= Fanny Furner =

Australian suffragist

Fanny Furner (1864–1938) was an activist who worked to further the rights of women and children in the early 1900s in Sydney.

==Accomplishments==
Fanny Furner was one of the first female JPs in New South Wales and along with fellow member of the Theosophical Society, Mrs AV Roberts, the first women to stand for election in local government – Mrs Roberts in North Shore, Fanny in Manly.

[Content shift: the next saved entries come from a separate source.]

(* ===== verification/JoinMatches.v ===== *)
(** * Recording the matches of a join

    The statements the two implementations of [FillPositionLists] share: appending to a
    position list ([position_lists_[i].emplace_back]) and unmarking a dangling tuple of
    table A.  The invariants relate the members to the list of matches recorded so far. *)

From S2P Require Export Join.

Definition emplace_position (i : nat) (r : RowId) (j : nat) (st : JoinState) : result JoinState :=
  pl ← vec_get (position_lists st) i;
  Ok (mkJoinState (table_A_matches_left st) (<[i := pl ++ [(r, j)]]> (position_lists st)) (dangling_tuples_table_A st)
        (dangling_tuples_table_A_count st) (dangling_tuples_table_B_offsets st) (dangling_tuples_table_B_count st)).

(** [if (dangling[chunk_id][chunk_offset]) { dangling[..][..] = false; count--; }] *)
Definition unmark (r : RowId) (dangling : list (list bool)) (count : nat) : result (list (list bool) * nat) :=
  flags ← vec_get dangling (chunk_id r);
  flag ← vec_get flags (chunk_offset r);
  Ok (if (flag : bool) then (<[chunk_id r := <[chunk_offset r := false]> flags]> dangling, (count - 1)%nat)
      else (dangling, count)).

Definition unmark_A (r : RowId) (st : JoinState) : result JoinState :=
  dc ← unmark r (dangling_tuples_table_A st) (dangling_tuples_table_A_count st);
  Ok (mkJoinState (table_A_matches_left st) (position_lists st) dc.1 dc.2
        (dangling_tuples_table_B_offsets st) (dangling_tuples_table_B_count st)).

(** Typed keys of a column, at a type equal to the column's. *)
Record keys_of (t : Table) (dt : DataType) (j : nat) (k : RowId → ctype dt) : Prop := {
  keys_values i c : chunks t !! i = Some c →
    typed_values dt c j = Ok ((λ o, k (mkRowId i o)) <$> seq 0 (chunk_Size c));
  keys_variant r : to_variant dt (k r) = to_variant (column_type t j) (key t j r) }.

Lemma keys_exist t dt j :
  joinable t → (j < GetColumnCount t)%nat → column_type t j = dt → ∃ k, keys_of t dt j k.
Proof.
  intros [Hwf Hnf _] Hj <-. exists (key t j). split; [|done]. intros i c Hc. by apply typed_values_ok.
Qed.

Lemma keys_of_equal ta tb dt ja jb ka kb a b :
  keys_of ta dt ja ka → keys_of tb dt jb kb → column_type ta ja = dt →
  keys_equal ta tb ja jb a b = value_eqb dt (ka a) (kb b).
Proof.
  intros Ha Hb <-. unfold keys_equal. rewrite <- (keys_variant _ _ _ _ Hb b), variant_get_to_variant. f_equal.
  apply (to_variant_inj (column_type ta ja)). symmetry. apply (keys_variant _ _ _ _ Ha a).
Qed.

Lemma row_ids_NoDup t : NoDup (row_ids t).
Proof.
  pose proof (row_ids_from_sorted 0 (chunks t)) as H. fold (row_ids t) in H.
  induction H as [|r l _ IH Hr]; constructor; [|done]. intros Hin. rewrite List.Forall_forall in Hr.
  apply list_elem_of_In in Hin. specialize (Hr _ Hin). destruct r. by rewrite RowId_lt_irrefl in Hr.
Qed.

Lemma pairs_from_insert k pls i pl r j :
  pls !! i = Some pl → pairs_from k (<[i := pl ++ [(r, j)]]> pls) ≡ₚ pairs_from k pls ++ [(r, mkRowId (k + i) j)].
Proof.
  revert k i. induction pls as [|pl' pls IH]; intros k [|i] H; cbn in *; simplify_eq.
  - rewrite Nat.add_0_r, fmap_app, <- !app_assoc. f_equiv. apply Permutation_app_comm.
  - rewrite IH by done. rewrite <- app_assoc. by rewrite Nat.add_succ_r.
Qed.

Lemma emplace_position_ok i r j st M :
  (i < length (position_lists st))%nat → pairs st ≡ₚ M →
  ∃ pls, emplace_position i r j st = Ok (mkJoinState (table_A_matches_left st) pls (dangling_tuples_table_A st)
        (dangling_tuples_table_A_count st) (dangling_tuples_table_B_offsets st) (dangling_tuples_table_B_count st)) ∧
    pairs_from 0 pls ≡ₚ M ++ [(r, mkRowId i j)] ∧ length pls = length (position_lists st).
Proof.
  intros Hi HM. destruct (lookup_lt_is_Some_2 _ _ Hi) as [pl Hpl]. unfold emplace_position, vec_get. rewrite Hpl.
  cbn [of_option rbind]. eexists. split; [done|]. split; [|by rewrite length_insert].
  rewrite (pairs_from_insert 0 _ _ _ _ _ Hpl). cbn [Nat.add]. f_equiv. exact HM.
Qed.

(** The flags of the rows of [t]: a row is dangling when it is not in [S]. *)
Definition dangling (S : list RowId) (r : RowId) : bool := bool_decide (r ∉ S).

Record dangling_flags (t : Table) (S : list RowId) (flags : list (list bool)) (count : nat) : Prop := {
  df_flags k c : chunks t !! k = Some c → flags !! k = Some ((λ i, dangling S (mkRowId k i)) <$> seq 0 (chunk_Size c));
  df_count : count = length (filter (dangling S) (row_ids t)) }.

Definition except (a : RowId) (q : RowId → bool) (r : RowId) : bool := if decide (r = a) then false else q r.

Lemma fmap_seq_insert (f : nat → bool) n i :
  (i < n)%nat → <[i := false]> (f <$> seq 0 n) = (λ j, if decide (j = i) then false else f j) <$> seq 0 n.
Proof.
  intros Hi. apply list_eq. intros j. destruct (decide (j = i)) as [->|Hne].
  - rewrite list_lookup_insert_eq by (by rewrite length_fmap, length_seq).
    rewrite list_lookup_fmap, lookup_seq_lt by done. cbn. by rewrite decide_True.
  - rewrite list_lookup_insert_ne by done. rewrite !list_lookup_fmap. destruct (decide (j < n)%nat).
    + rewrite lookup_seq_lt by done. cbn. by rewrite decide_False.
    + by rewrite lookup_seq_ge by lia.
Qed.

Lemma dangling_snoc S a r : dangling (S ++ [a]) r = except a (dangling S) r.
Proof.
  unfold dangling, except. destruct (decide (r = a)) as [->|Hne].
  - apply bool_decide_eq_false. intros H. apply H, elem_of_app. right. by left.
  - apply bool_decide_ext. rewrite elem_of_app, list_elem_of_singleton. tauto.
Qed.

Lemma count_remove (q : RowId → bool) a l :
  NoDup l → a ∈ l → q a = true →
  length (filter (except a q) l) = (length (filter q l) - 1)%nat.
Proof.
  unfold except. induction 1 as [|x l Hx Hnd IH]; intros Ha Hq; [by apply elem_of_nil in Ha|].
  destruct (decide (x = a)) as [->|Hne].
  - rewrite filter_cons_False by (rewrite decide_True by done; tauto).
    rewrite filter_cons_True by (by rewrite Hq). cbn [length]. rewrite Nat.sub_1_r. cbn. f_equal.
    clear IH Ha Hnd. revert Hx. induction l as [|y l IH]; intros Hx; [done|]. apply not_elem_of_cons in Hx as [Hy Hl]. specialize (IH Hl).
    destruct (q y) eqn:Ey.
    + rewrite !filter_cons_True by (rewrite ?decide_False by done; by rewrite Ey). by rewrite IH.
    + rewrite !filter_cons_False by (rewrite ?decide_False by done; rewrite Ey; tauto). done.
  - assert (a ∈ l) as Hal by (apply elem_of_cons in Ha as [->|]; done). specialize (IH Hal Hq).
    assert (0 < length (filter q l))%nat as Hpos.
    { assert (a ∈ filter q l) as Hin by (apply list_elem_of_filter; by rewrite Hq).
      destruct (filter q l); [by apply elem_of_nil in Hin|cbn; lia]. }
    destruct (q x) eqn:Ex.
    + rewrite !filter_cons_True by (rewrite ?decide_False by done; by rewrite Ex). cbn. lia.
    + rewrite !filter_cons_False by (rewrite ?decide_False by done; rewrite Ex; tauto). done.
Qed.

Lemma unmark_ok t S flags count a :
  a ∈ row_ids t → dangling_flags t S flags count →
  ∃ flags' count', unmark a flags count = Ok (flags', count') ∧ dangling_flags t (S ++ [a]) flags' count'.
Proof.
  intros Ha [Hf Hc]. pose proof Ha as (c & Hck & Ho)%row_ids_elem. unfold unmark, vec_get. rewrite (Hf _ _ Hck).
  cbn [of_option rbind]. rewrite list_lookup_fmap, lookup_seq_lt by done. cbn [fmap option_fmap option_map of_option rbind Nat.add].
  replace (mkRowId (chunk_id a) (chunk_offset a)) with a by (by destruct a).
  destruct (dangling S a) eqn:Ed.
  - do 2 eexists. split; [done|]. split.
    + intros k c' Hk. destruct (decide (k = chunk_id a)) as [->|Hne].
      * simplify_eq. rewrite list_lookup_insert_eq by (by eapply lookup_lt_Some, Hf). f_equal.
        rewrite fmap_seq_insert by done. apply list_fmap_ext. intros _ i _. rewrite dangling_snoc; unfold except.
        destruct (decide (i = chunk_offset a)) as [->|Hi].
        { by rewrite decide_True by (by destruct a). }
        rewrite decide_False; [done|]. intros Heq. apply Hi. by rewrite <- Heq.
      * rewrite list_lookup_insert_ne by done. rewrite (Hf _ _ Hk). f_equal. apply list_fmap_ext. intros _ i _.
        rewrite dangling_snoc; unfold except; rewrite decide_False; [done|]. intros Heq. apply Hne. by rewrite <- Heq.
    + subst count. rewrite <- (count_remove _ a) by (done || apply row_ids_NoDup). f_equal.
      apply filter_ext_bool. intros r. by rewrite dangling_snoc; unfold except.
  - do 2 eexists. split; [done|].
    assert (∀ r, dangling (S ++ [a]) r = dangling S r) as Hext.
    { intros r. rewrite dangling_snoc; unfold except. by destruct (decide (r = a)) as [->|]. }
    split.
    + intros k c' Hk. rewrite (Hf _ _ Hk). f_equal. apply list_fmap_ext. intros _ i _. by rewrite Hext.
    + subst count. f_equal. by apply filter_ext_bool.
Qed.

Lemma dangling_flags_init t :
  dangling_flags t [] ((λ c, replicate (chunk_Size c) true) <$> chunks t) (length (row_ids t)).
Proof.
  split.
  - intros k c Hc. rewrite list_lookup_fmap, Hc. cbn. f_equal.
    induction (chunk_Size c) as [|n IH]; [done|]. rewrite replicate_S_end, seq_S, fmap_app, IH. done.
  - induction (row_ids t) as [|r l IH]; [done|]. cbn [length]. rewrite filter_cons_True by done. cbn. by f_equal.
Qed.

(** Rows dangling with respect to the matches are the unmatched ones. *)
Lemma dangling_unmatched {X} (eqk : RowId → X → bool) ra (rb : list X) S a :
  a ∈ ra → S ≡ₚ (filter (λ m, eqk m.1 m.2) (all_pairs ra rb)).*1 → dangling S a = unmatched eqk rb a.
Proof.
  intros Ha HS. unfold dangling, unmatched. apply eq_true_iff_eq.
  rewrite bool_decide_eq_true, forallb_forall, HS. unfold all_pairs. split.
  - intros Hn b Hb. destruct (eqk a b) eqn:E; [|done]. destruct Hn. apply list_elem_of_fmap. exists (a, b).
    split; [done|]. apply list_elem_of_filter. cbn. rewrite E. split; [done|]. apply elem_of_concat.
    exists ((λ x, (x, b)) <$> ra). split; [by apply (list_elem_of_fmap_2 (λ x, (x, b)))|].
    apply (list_elem_of_fmap_2 (λ y, (λ x, (x, y)) <$> ra)). by apply list_elem_of_In.
  - intros Hf (m & -> & Hm)%list_elem_of_fmap. apply list_elem_of_filter in Hm as [E Hm].
    apply elem_of_concat in Hm as (l & Hin & Hl). apply list_elem_of_fmap in Hl as (b & -> & Hb).
    apply list_elem_of_fmap in Hin as (a' & -> & _). cbn in *. apply list_elem_of_In in Hb.
    specialize (Hf b Hb). destruct (eqk a' b); done.
Qed.

(** The bookkeeping of table A, once all matches are recorded. *)
Lemma dangling_flags_final ta tb (eqk : RowId → RowId → bool) flags count (M : list (RowId * RowId)) :
  M ≡ₚ filter (λ m, eqk m.1 m.2) (all_pairs (row_ids ta) (row_ids tb)) →
  dangling_flags ta M.*1 flags count →
  (∀ k c, chunks ta !! k = Some c →
     flags !! k = Some ((λ i, unmatched eqk (row_ids tb) (mkRowId k i)) <$> seq 0 (chunk_Size c))) ∧
  count = length (filter (unmatched eqk (row_ids tb)) (row_ids ta)).
Proof.
  intros HM [Hf Hc].
  assert (∀ a, a ∈ row_ids ta → dangling M.*1 a = unmatched eqk (row_ids tb) a) as Hext.
  { intros a Ha. apply (dangling_unmatched eqk (row_ids ta)); [done|]. by rewrite HM. }
  split.
  - intros k c Hk. rewrite (Hf _ _ Hk). f_equal. apply list_fmap_ext. intros i o [-> Ho]%lookup_seq.
    apply Hext, row_ids_elem. by exists c.
  - subst count. f_equal. revert Hext. generalize (row_ids ta). induction l as [|r l IH]; intros Hext; [done|].
    rewrite !filter_cons. rewrite <- (Hext r) by set_solver. rewrite IH; [done|]. intros. apply Hext. set_solver.
Qed.

(** The members after the matches [M] were recorded. *)
Record recorded (ta tb : Table) (side : bool) (M : list (RowId * RowId)) (st : JoinState) : Prop := {
  rec_side : table_A_matches_left st = side;
  rec_pairs : pairs st ≡ₚ M;
  rec_length : length (position_lists st) = length (chunks tb);
  rec_dangling : dangling_flags ta M.*1 (dangling_tuples_table_A st) (dangling_tuples_table_A_count st) }.

Lemma recorded_proper ta tb side M M' st : M ≡ₚ M' → recorded ta tb side M st → recorded ta tb side M' st.
Proof.
  intros HM [? Hp ? [Hf Hc]]. split; [done|by rewrite <- HM|done|].
  assert (∀ r, dangling M.*1 r = dangling M'.*1 r) as Hext by (intros r; apply bool_decide_ext; by rewrite HM).
  split.
  - intros k c Hk. rewrite (Hf _ _ Hk). f_equal. apply list_fmap_ext. intros. apply Hext.
  - rewrite Hc. f_equal. by apply filter_ext_bool.
Qed.

Lemma join_state_spec_ext ta tb (e e' : RowId → RowId → bool) st :
  (∀ a b, e a b = e' a b) → join_state_spec ta tb e st → join_state_spec ta tb e' st.
Proof.
  intros He [H1 H2 H3 H4 H5 H6 H7].
  assert (∀ (l : list RowId) x, unmatched e l x = unmatched e' l x) as Hu.
  { intros l x. unfold unmatched. induction l as [|y l IH]; cbn; [done|]. by rewrite He, IH. }
  assert (∀ (l : list RowId) x, unmatched (flip e) l x = unmatched (flip e') l x) as Hv.
  { intros l x. unfold unmatched, flip. induction l as [|y l IH]; cbn; [done|]. by rewrite He, IH. }
  split; try done.
  - rewrite H1. by rewrite (filter_ext_bool _ (λ p, e' p.1 p.2)).
  - intros k c Hk. rewrite (H3 k c Hk). f_equal. apply list_fmap_ext. intros. apply Hu.
  - rewrite H4. f_equal. apply filter_ext_bool. apply Hu.
  - intros k c Hk. rewrite (H6 k c Hk). f_equal. apply filter_ext_bool. intros. apply Hv.
  - rewrite H7. f_equal. apply filter_ext_bool. apply Hv.
Qed.

Lemma imap_fmap_seq {X Y} (f : nat → X) (g : nat → X → Y) n :
  imap g (f <$> seq 0 n) = (λ i, g i (f i)) <$> seq 0 n.
Proof.
  apply list_eq. intros i. rewrite list_lookup_imap, !list_lookup_fmap.
  destruct (decide (i < n)%nat); [by rewrite lookup_seq_lt|by rewrite lookup_seq_ge by lia].
Qed.

Lemma filter_fmap_length {X Y} (q : Y → bool) (f : X → Y) (l : list X) :
  length (filter q (f <$> l)) = length (filter (λ x, q (f x)) l).
Proof.
  induction l as [|x l IH]; [done|]. rewrite fmap_cons. destruct (q (f x)) eqn:E.
  - rewrite !filter_cons_True by (by rewrite E). cbn [length]. by f_equal.
  - rewrite !filter_cons_False by (rewrite E; tauto). done.
Qed.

Furner was instrumental in setting up a Memorial at the gates at the Wharves in Woolloomooloo to commemorate the place from where most of the men embarked for the First World War. She was also instrumental in getting the Children's Playground near the wharf at Manly built (opposite the police station). Furner was responsible for the Home Mission Society bins being placed at the Manly Wharves.

==Media Attention==
Furner had many articles in The Manly Daily on civic and social matters and was friendly with the editor and owner. However the paper was burnt out in 1959 and there are no copies at the State Library held before that date.

==Legacy==
References to Fanny Furner and her accomplishments continue to surface. On 19 September 1987, an article appeared in the Manly Daily newspaper, stating:

Fanny Set Precedent. Next week eight women will seek election, following a precedent set 65 years ago when Fanny Furner announced her candidature as the first woman to stand for Manly Council. She was unsuccessful but pleaded the cause of a female voice to be heard on the council. Fanny believed women should have a say in municipal affairs relating to public health, housing, pure foods, roads, sanitation and liquor laws, amusements and children's interests."

This article, published long after Furner's death demonstrates the longevity of her suffrage work.